Yetimhane müdürü ve misyoner George Mueller tarafından (1805–1898) üç yüz çocukla birlikte, yemek için şükran duası sunuldu ama yiyecek yoktu! Bu durumlar alışılmadık bir durum değildi. Çocuklar giydirilip kahvaltıda oturtuldu ve Tanrı’nın nasıl sağlayacağını görmek için bekledi. Mueller’in duasından birkaç dakika sonra, önceki gece uyuyamayan bir fırıncı kapıya geldi. Yetimhanenin ekmeği kullanabileceğini sezerek üç parti yapmıştı. Kısa bir süre sonra kasabanın sütçüleri ortaya çıktı. Yetimhanenin önünde arabası bozulan sütçü, sütün bozulmasını istemediği için Mueller’e teklif etti. Refahımız için gerekli olan kaynaklardan yiyecek, barınak, sağlık, mali işler, arkadaşlıklar gibi gereksinimler eksik olduğunda endişelenmek ve kendine acıma nöbetleri yaşamak normaldir.

Tıpkı bir dul kadın gibi…

RAB, İlyas’a, “Şimdi kalk git, Sayda yakınlarındaki Sarefat Kenti’ne yerleş” dedi, “Orada sana yiyecek sağlaması için dul bir kadına buyruk verdim.” Sarefat’a giden İlyas kentin kapısına varınca, orada dul bir kadının odun topladığını gördü. Kadına: “Bana içmek için biraz su verebilir misin?” dedi. Kadın su getirmeye giderken İlyas yine seslendi: “Lütfen bir parça da ekmek getir.”

Kadın, “Senin Tanrın yaşayan RAB’bin adıyla ant içerim, hiç ekmeğim yok” diye karşılık verdi, “Yalnız küpte bir avuç un, çömleğin dibinde de azıcık yağ var. Görüyorsun, bir iki parça odun topluyorum. Götürüp oğlumla kendim için bir şeyler hazırlayacağım. Belki de son yemeğimiz olacak, ölüp gideceğiz.”
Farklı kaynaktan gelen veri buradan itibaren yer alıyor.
(** * A shallow embedding of the song codec and of the synthesizer's scalar laws

    Source: [src/synth/synth.ts].  The development follows the file top to
    bottom: JavaScript numbers as the codec uses them, the base64 tables,
    [BitFieldReader] / [BitFieldWriter], [clamp] / [validateRange], the song
    data model, the legacy filter translator, [Song.toBase64String],
    [Song.fromBase64String], the master limiter loop of [Synth.synthesize] and
    [Synth.computeEnvelope].  Theorems come after all definitions. *)

From Stdlib Require Import ZArith List String Ascii Bool Lia Floats Uint63 Reals Lra.
Import ListNotations.

Set Warnings "-inexact-float".

Local Open Scope Z_scope.

(* ================================================================== *)
(** * JavaScript numbers *)
(* ================================================================== *)

(** The codec only ever handles integer-valued numbers (all far below 2^53,
    so that the double arithmetic of the source is exact on them), [NaN] and
    [undefined].  [undefined] appears when a table or a string is indexed out
    of range, [NaN] when [undefined] enters an addition. *)
Module JS.

Inductive value : Type :=
  | Num (z : Z)
  | NaN
  | Undefined.

(** [ToInt32] and [ToUint32] on integers. *)
Definition wrap32 (z : Z) : Z := (z + 2 ^ 31) mod 2 ^ 32 - 2 ^ 31.
Definition uwrap32 (z : Z) : Z := z mod 2 ^ 32.

Definition toInt32 (v : value) : Z :=
  match v with Num z => wrap32 z | _ => 0 end.

(** [a << k], [a >> k], [a >>> k]: the shift count is taken modulo 32, the
    left operand is converted to a 32-bit integer first. *)
Definition shl (a k : Z) : Z := wrap32 (Z.shiftl (wrap32 a) (k mod 32)).
Definition sar (a k : Z) : Z := Z.shiftr (wrap32 a) (k mod 32).
Definition shr (a k : Z) : Z := Z.shiftr (uwrap32 a) (k mod 32).

Definition vshl (a : value) (k : Z) : Z := shl (toInt32 a) k.
Definition vsar (a : value) (k : Z) : Z := sar (toInt32 a) k.
Definition vor (a b : value) : Z := Z.lor (toInt32 a) (toInt32 b).
Definition vand (a b : value) : Z := Z.land (toInt32 a) (toInt32 b).

(** [a + b], [a - b], [a * b] on numbers: anything that is not a number
    makes the result [NaN]. *)
Definition add (a b : value) : value :=
  match a, b with Num x, Num y => Num (x + y) | _, _ => NaN end.
Definition sub (a b : value) : value :=
  match a, b with Num x, Num y => Num (x - y) | _, _ => NaN end.
Definition mul (a b : value) : value :=
  match a, b with Num x, Num y => Num (x * y) | _, _ => NaN end.

(** Relational operators: false as soon as one side is not a number. *)
Definition le (a b : value) : bool :=
  match a, b with Num x, Num y => x <=? y | _, _ => false end.
Definition lt (a b : value) : bool :=
  match a, b with Num x, Num y => x <? y | _, _ => false end.
Definition ge (a b : value) : bool := le b a.
Definition gt (a b : value) : bool := lt b a.

(** [a == n] for a number literal [n]. *)
Definition eqz (a : value) (n : Z) : bool :=
  match a with Num x => x =? n | _ => false end.

(** [Math.max(a, Math.min(b, v))] style helpers on numbers; [NaN] is
    contagious, [undefined] converts to [NaN]. *)
Definition min (a b : value) : value :=
  match a, b with Num x, Num y => Num (Z.min x y) | _, _ => NaN end.
Definition max (a b : value) : value :=
  match a, b with Num x, Num y => Num (Z.max x y) | _, _ => NaN end.

(** [table[i]] for an array of numbers: [undefined] outside the array and for
    an index that is not a number. *)
Definition index (table : list Z) (i : value) : value :=
  match i with
  | Num z => if z <? 0 then Undefined
             else match nth_error table (Z.to_nat z) with
                  | Some x => Num x
                  | None => Undefined
                  end
  | _ => Undefined
  end.

(** [s.charCodeAt(i)]: [NaN] outside the string.  Strings are sequences of
    8-bit characters here; to the codec a code unit above 255 is what one in
    128..255 is, a character outside the base64 table that is no tag. *)
Definition charCodeAt (s : string) (i : value) : value :=
  match i with
  | Num z => if z <? 0 then NaN
             else match String.get (Z.to_nat z) s with
                  | Some c => Num (Z.of_nat (nat_of_ascii c))
                  | None => NaN
                  end
  | _ => NaN
  end.

Definition length (s : string) : Z := Z.of_nat (String.length s).

End JS.

Import JS.

(** Outcome of a call: a value, a thrown error, or fuel exhausted (the model
    of a loop that has not finished within the given number of turns). *)
Inductive Err : Type :=
  | RangeError (min max val : value)      (* validateRange *)
  | ValueOutOfBounds                      (* writeLongTail *)
  | TypeError                             (* property access on undefined *)
  | InvalidArrayLength                    (* [a.length = n] for a bad [n] *)
  | UnrecognizedTag (command : value) (index : value)
  | UnhandledSpectrumInstrument
  | UnrecognizedInstrumentType
  | UnknownInstrumentType.

Inductive Result (A : Type) : Type :=
  | Ok (a : A)
  | Throw (e : Err)
  | OutOfFuel.
Arguments Ok {A} a.
Arguments Throw {A} e.
Arguments OutOfFuel {A}.

Definition rbind {A B : Type} (r : Result A) (k : A -> Result B) : Result B :=
  match r with
  | Ok a => k a
  | Throw e => Throw e
  | OutOfFuel => OutOfFuel
  end.

Notation "'let*' x ':=' r 'in' k" := (rbind r (fun x => k))
  (at level 10, x pattern, r at level 100, k at level 200).

(* ================================================================== *)
(** * base64 tables, [clamp], [validateRange] *)
(* ================================================================== *)

Definition base64IntToCharCode : list Z :=
  [48;49;50;51;52;53;54;55;56;57;97;98;99;100;101;102;103;104;105;106;107;108;
   109;110;111;112;113;114;115;116;117;118;119;120;121;122;65;66;67;68;69;70;
   71;72;73;74;75;76;77;78;79;80;81;82;83;84;85;86;87;88;89;90;45;95].

Definition base64CharCodeToInt : list Z :=
  [0;0;0;0;0;0;0;0;0;0;0;0;0;0;0;0;0;0;0;0;0;0;0;0;0;0;0;0;0;0;0;0;0;0;0;0;0;0;
   0;0;0;0;0;0;0;62;62;0;0;1;2;3;4;5;6;7;8;9;0;0;0;0;0;0;0;36;37;38;39;40;41;
   42;43;44;45;46;47;48;49;50;51;52;53;54;55;56;57;58;59;60;61;0;0;0;0;63;0;10;
   11;12;13;14;15;16;17;18;19;20;21;22;23;24;25;26;27;28;29;30;31;32;33;34;35;
   0;0;0;0;0].

(** [clamp(min, max, val)]: [max] is decremented first. *)
Definition clamp (min max : Z) (val : value) : value :=
  let max := max - 1 in
  if JS.le val (Num max) then
    if JS.ge val (Num min) then val else Num min
  else Num max.

Definition validateRange (min max val : value) : Result value :=
  if JS.le min val && JS.le val max then Ok val
  else Throw (RangeError min max val).

(* ================================================================== *)
(** * Bit fields *)
(* ================================================================== *)

(** Every element the source stores into a [_bits] array is the number 0 or
    1 ([(v >> k) & 0x1], [(v >>> k) & 1], a literal, or a copy of another
    [_bits] element): the arrays are lists of booleans here. *)

Module BitFieldReader.

Record t : Type := mk { _bits : list bool; _readIndex : nat }.

(** [(value >> k) & 0x1] *)
Definition bitOf (v : value) (k : Z) : bool :=
  negb (Z.land (JS.vsar v k) 1 =? 0).

Definition symbolBits (v : value) : list bool :=
  [bitOf v 5; bitOf v 4; bitOf v 3; bitOf v 2; bitOf v 1; bitOf v 0].

(** The constructor's loop body for [i = start, start + 1, ...]. *)
Fixpoint collect (source : string) (i : Z) (count : nat) : list bool :=
  match count with
  | O => []
  | S n =>
      symbolBits (JS.index base64CharCodeToInt (JS.charCodeAt source (Num i)))
        ++ collect source (i + 1) n
  end.

(** [new BitFieldReader(source, startIndex, stopIndex)]; the loop
    [for (i = startIndex; i < stopIndex; i++)] runs no turn when a bound is
    [NaN]. *)
Definition make (source : string) (startIndex stopIndex : value) : t :=
  match startIndex, stopIndex with
  | Num a, Num b => mk (collect source a (Z.to_nat (b - a))) 0
  | _, _ => mk [] 0
  end.
(** * TransformMapForCpu: tiling of linalg.map for CPU

    A shallow embedding of
    [gml_st/transforms/cpu_tiling/transform_map_for_cpu.cc]:
    the rewrite pattern [TileMapPattern] (with its helper [findRootMap] and
    its tile-size computation function) and the pass driver
    [TransformMapForCpuPass::runOnOperation].

    The IR of the function being processed is a table of operations indexed
    by operation identifiers (the [Operation*] of the source).  Rewriting is
    in-place mutation of that table, modelled by explicit state passing. *)

From stdpp Require Import gmap strings list fin_maps.
From Stdlib Require Import ZArith Lia.

Open Scope Z_scope.
Open Scope nat_scope.

(** ** The IR: operations, attributes, use lists *)

Module IR.

(** An [Operation*]: the index of the operation in the table. *)
Abbreviation OpId := nat.

(** An SSA [Value]: every operation the pass looks at defines its results
    itself, so a value is identified with its defining operation. *)
Abbreviation Value := OpId.

Inductive Attribute :=
| UnitAttr
| IntegerAttr (z : Z)
| StringAttr (s : string).

(** The operation classes the source distinguishes with [isa], [dyn_cast]
    and [cast].  A [linalg.map] carries its number of loops
    ([getNumLoops]), an [arith.constant] of index type its value. *)
Inductive OpKind :=
| MapOp (numLoops : nat)
| BroadcastOp
| FillOp
| CollapseShapeOp
| ExpandShapeOp
| ForallOp
| ForOp
| ConstantIndexOp (value : Z)
| FuncOp
| OtherOp (name : string).

Record Operation := mkOp {
  kind : OpKind;
  operands : list Value;
  attrs : gmap string Attribute;
  parentOp : option OpId
}.

(** The operations nested in the function the pass runs on. *)
Abbreviation IR := (list Operation).

Definition isMapKind (k : OpKind) : bool :=
  match k with MapOp _ => true | _ => false end.

Definition isLoopKind (k : OpKind) : bool :=
  match k with ForallOp | ForOp => true | _ => false end.

(** [isa<linalg::MapOp>(op)] / [dyn_cast<linalg::MapOp>(op)] succeeds. *)
Definition isMapOp (g : IR) (op : OpId) : bool :=
  match g !! op with
  | Some o => isMapKind (kind o)
  | None => false
  end.

(** [cast<linalg::MapOp>(op).getNumLoops()]. *)
Definition getNumLoops (g : IR) (op : OpId) : nat :=
  match g !! op with
  | Some {| kind := MapOp n |} => n
  | _ => 0
  end.

(** The uses that operation [u] makes of the results of [v]: one entry per
    operand, so an operation that takes a value twice is listed twice. *)
Definition usesIn (v : OpId) (u : OpId) (o : Operation) : list OpId :=
  (λ _, u) <$> filter (λ x, x = v) (operands o).

(** [op->getUsers()], as a vector. *)
Definition getUsers (g : IR) (v : OpId) : list OpId :=
  mjoin (imap (usesIn v) g).

(** A topological numbering of the data-flow graph: every operand is
    numbered below its user (SSA dominance), and the numbers of the
    operations of [g] stay below the size of [g]. *)
Definition topological (g : IR) (rank : OpId → nat) : Prop :=
  ∀ u o, g !! u = Some o →
    rank u < length g ∧ Forall (λ v, rank v < rank u) (operands o).

Definition topologicalb (g : IR) (rank : OpId → nat) : bool :=
  forallb (λ p : nat * Operation,
             (rank p.1 <? length g)%nat
             && forallb (λ v, (rank v <? rank p.1)%nat) (operands p.2))
          (imap (λ u o, (u, o)) g).

End IR.

Import IR.

(** ** Labels

    [hasLabel], [setLabel], [removeLabel] and the label names live in
    [gml_st/transforms/transforms.h]. *)

(** Modelled from the spec: the label [transformed] ("rewrite already
    applied"); the value of the constant [kTransformedLabel] is declared in
    [gml_st/transforms/transforms.h]. *)
Definition kTransformedLabel : string := "transformed".

(** Modelled from the spec: the label [perfectly-tiled-loop] ("identifies the
    main tiled loop for downstream passes"); the value of the constant
    [kPerfectlyTiledLoopLabel] is declared in
    [gml_st/transforms/transforms.h]. *)
Definition kPerfectlyTiledLoopLabel : string := "perfectly-tiled-loop".

(** Modelled from the spec: [hasLabel(op, name)] of
    [gml_st/transforms/transforms.h], "a transient marker attached to a
    node": the node has an attribute of that name. *)
Definition hasLabel (g : IR) (op : OpId) (name : string) : bool :=
  match g !! op with
  | Some o => bool_decide (is_Some (attrs o !! name))
  | None => false
  end.

Definition setAttr (name : string) (a : Attribute) (o : Operation) : Operation :=
  {| kind := kind o; operands := operands o;
     attrs := <[name := a]> (attrs o); parentOp := parentOp o |}.

Definition removeAttr (name : string) (o : Operation) : Operation :=
  {| kind := kind o; operands := operands o;
     attrs := delete name (attrs o); parentOp := parentOp o |}.

(** Modelled from the spec: [setLabel(op, name)] of
    [gml_st/transforms/transforms.h]: attaches the marker as a unit
    attribute of the node; the other nodes are untouched. *)
Definition setLabel (op : OpId) (name : string) (g : IR) : IR :=
  alter (setAttr name UnitAttr) op g.

(** Modelled from the spec: [removeLabel(op, name)] of
    [gml_st/transforms/transforms.h]: drops the marker from the node. *)
Definition removeLabel (op : OpId) (name : string) (g : IR) : IR :=
  alter (removeAttr name) op g.

(** ** The root finder *)

(** The [while] loop of [findRootMap].  [fuel] bounds the number of
    iterations; [None] is a walk that has not stopped within the bound. *)
Fixpoint findRootMap_loop (fuel : nat) (g : IR) (fuseFilterFn : OpId → bool)
    (curOp rootMap : OpId) : option OpId :=
  match fuel with
  | O => None
  | S fuel' =>
      if fuseFilterFn curOp then
        match getUsers g curOp with
        | [u] =>
            findRootMap_loop fuel' g fuseFilterFn u
              (if isMapOp g u then u else rootMap)
        | _ => Some rootMap
        end
      else Some rootMap
  end.

(** [TileMapPattern::findRootMap].  A walk that visits more operations than
    the function holds has entered a cycle of the use lists and never
    stops. *)
Definition findRootMap (g : IR) (fuseFilterFn : OpId → bool) (op : OpId)
    : option OpId :=
  findRootMap_loop (S (length g)) g fuseFilterFn op op.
İlyas kadına, “Korkma, git yiyeceğini hazırla” dedi, “Yalnız önce bana küçük bir pide yapıp getir. Sonra oğlunla kendin için yaparsın. İsrail’in Tanrısı RAB diyor ki, ‘Toprağa yağmur düşünceye dek küpten un, çömlekten yağ eksilmeyecek.’ ”
Kadın gidip İlyas’ın söylediklerini yaptı. Hep birlikte günlerce yiyip içtiler. RAB’bin İlyas aracılığıyla söylediği söz uyarınca, küpten un, çömlekten yağ eksilmedi. (1. Kral 17: 8-16)

İhtiyaçlarımızın karşılanması konusundaki endişeler, bizlere dul kadın gibi “Ekmeğim yok’’ sadece kavanozda bir avuç un ve bir sürahide biraz zeytinyağı var.” dedirtebilir. Bütün ihtiyaçlarımızda Tanrı’ya güvenip iman ile itaat ettiğimizde, net olarak bir vizyonu özgürleştirebilir. İnsanlar, Koronavirüs yüzünden her yönde zor durumda olabilir ve bir ekmek bulmak için mücadele etmek zorunda kalabilir. Fakat önce Tanrı’nın egemenliğinin ve doğruluğunun ardından gidin. O zaman size bütün bunlar da verilecektir. (Matta 6:33)

Çözüm aramadan önce, Tanrı’yı aramaya dikkat etmeliyiz. Bunu yapmak bize, Tanrı’nın yardımına muhtaç olduğumuzu ve gereksinimlerimizin, beklenmedik kaynaklardan gelebileceğini hatırlatır.

İlyas zamanındaki kuraklık şimdi de olur ama unutmayalım ki Tanrı’mız, bizi iman yolu ile daha güçlü bir şekilde ve hayal edemeyeceğimiz kadar her yönden korur.